Activity: From the entries below, transcribe exactly the lines between the line holding "SupervisorState.Connecting (sv_attempt sw.1)" and the line holding "intros Hcon Hl", inclusive; skip all other lines.

Task data: Begin

Lemma iteration_calm connect l base sc sw :
  connector_ok connect -> socket l <> None -> sup_inv l base sw -> calm sc -> retried connect sc sw.2 ->
  exists sw', Supervisor.iteration connect sc sw = (Ok true, sw')
    /\ (forall c w1 rtts w2, connect sw.2 = (Ok c, w1) -> ping_all c INITIAL_PING_TIMEOUT w1 = (Ok rtts, w2) ->
          exists rest, sv_states sw'.1
            = sv_states sw.1 ++ SupervisorState.Connecting (sv_attempt sw.1)
                :: SupervisorState.Healthy rtts None :: rest).
Proof.
  intros Hcon Hl Hi Hca Hret. pose proof Hca as [Htop [Hev Hend] _ [Hwe Hwend]]. unfold Supervisor.iteration. rewrite Htop, Hend.
  destruct sw as [s w]. unfold bind at 1, get_sup, bind at 1, Supervisor.publish, on_sup.
  set (s1 := mkSupervisor _ _ _ _ _ _).
  assert (Hi1 : sup_inv l base (s1, w)) by (by destruct Hi).
  destruct (while_calm l base _ connect (s1, w) Hl Hi1 Hev) as (r & [s2 w2] & Hw).
  unfold bind at 1. rewrite Hw.
  destruct (while_unhealthy_ok l base _ _ _ _ _ _ Hl Hi1 Hw) as ((Ho & _) & Hst & _ & Hcl & Hres).
  destruct Hi1 as [Hil _ Hiw]. cbn [fst snd] in *. pose proof (Hcon _ _ _ Hres) as Hlive.
  destruct r as [c|error].
  - unfold bind at 1, on_world. destruct (ping_all c INITIAL_PING_TIMEOUT w2) as [pinged w3] eqn:Ep.
    pose proof (ping_all_live _ _ _ _ _ Ep) as Hw3. destruct pinged as [rtts|error].
    + destruct (run_worker_calm l base c rtts sc s2 w3) as (sw' & rest & -> & Hs');
        [done|congruence|done|congruence|done|].
      exists sw'. split; [done|]. intros c' w1' rtts' w2' Hc' Hp'. exists rest. rewrite Hs', Hst. subst s1. cbn.
      rewrite <-app_assoc. rewrite Hres in Hc'. injection Hc' as <- <-. rewrite Ep in Hp'. by injection Hp' as <- _.
    + destruct (retry_later_calm l base (show_chain_error error) false (sc_wait sc) (s2, disconnect c w3)) as [sw' Hr];
        [done|split; cbn; [congruence|done|apply (disconnect_all_live c); congruence]|done|by apply awaited_ready|].
      exists sw'. split; [exact Hr|]. intros c' w1' rtts' w2' Hc'. rewrite Hres in Hc'. injection Hc' as <- <-.
      by rewrite Ep.
  - destruct (retry_later_calm l base (show_chain_error error)
      (bool_decide (chain_retryability error = Retryability.Blocked)) (sc_wait sc) (s2, w2)) as [sw' Hr];
      [done|split; cbn; [congruence|done|congruence]|done| |].
    { apply awaited_ready; [done|]. intros Hb%bool_decide_eq_true_1. by eapply Hret. }
    exists sw'. split; [exact Hr|]. intros c' w1' rtts' w2' Hc'. by rewrite Hres in Hc'.
Qed.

Task data: End

Exercise answer:
            = sv_states sw.1 ++ SupervisorState.Connecting (sv_attempt sw.1)
                :: SupervisorState.Healthy rtts None :: rest).
Proof.
  intros Hcon Hl Hi Hca Hret. pose proof Hca as [Htop [Hev Hend] _ [Hwe Hwend]]. unfold Supervisor.iteration. rewrite Htop, Hend.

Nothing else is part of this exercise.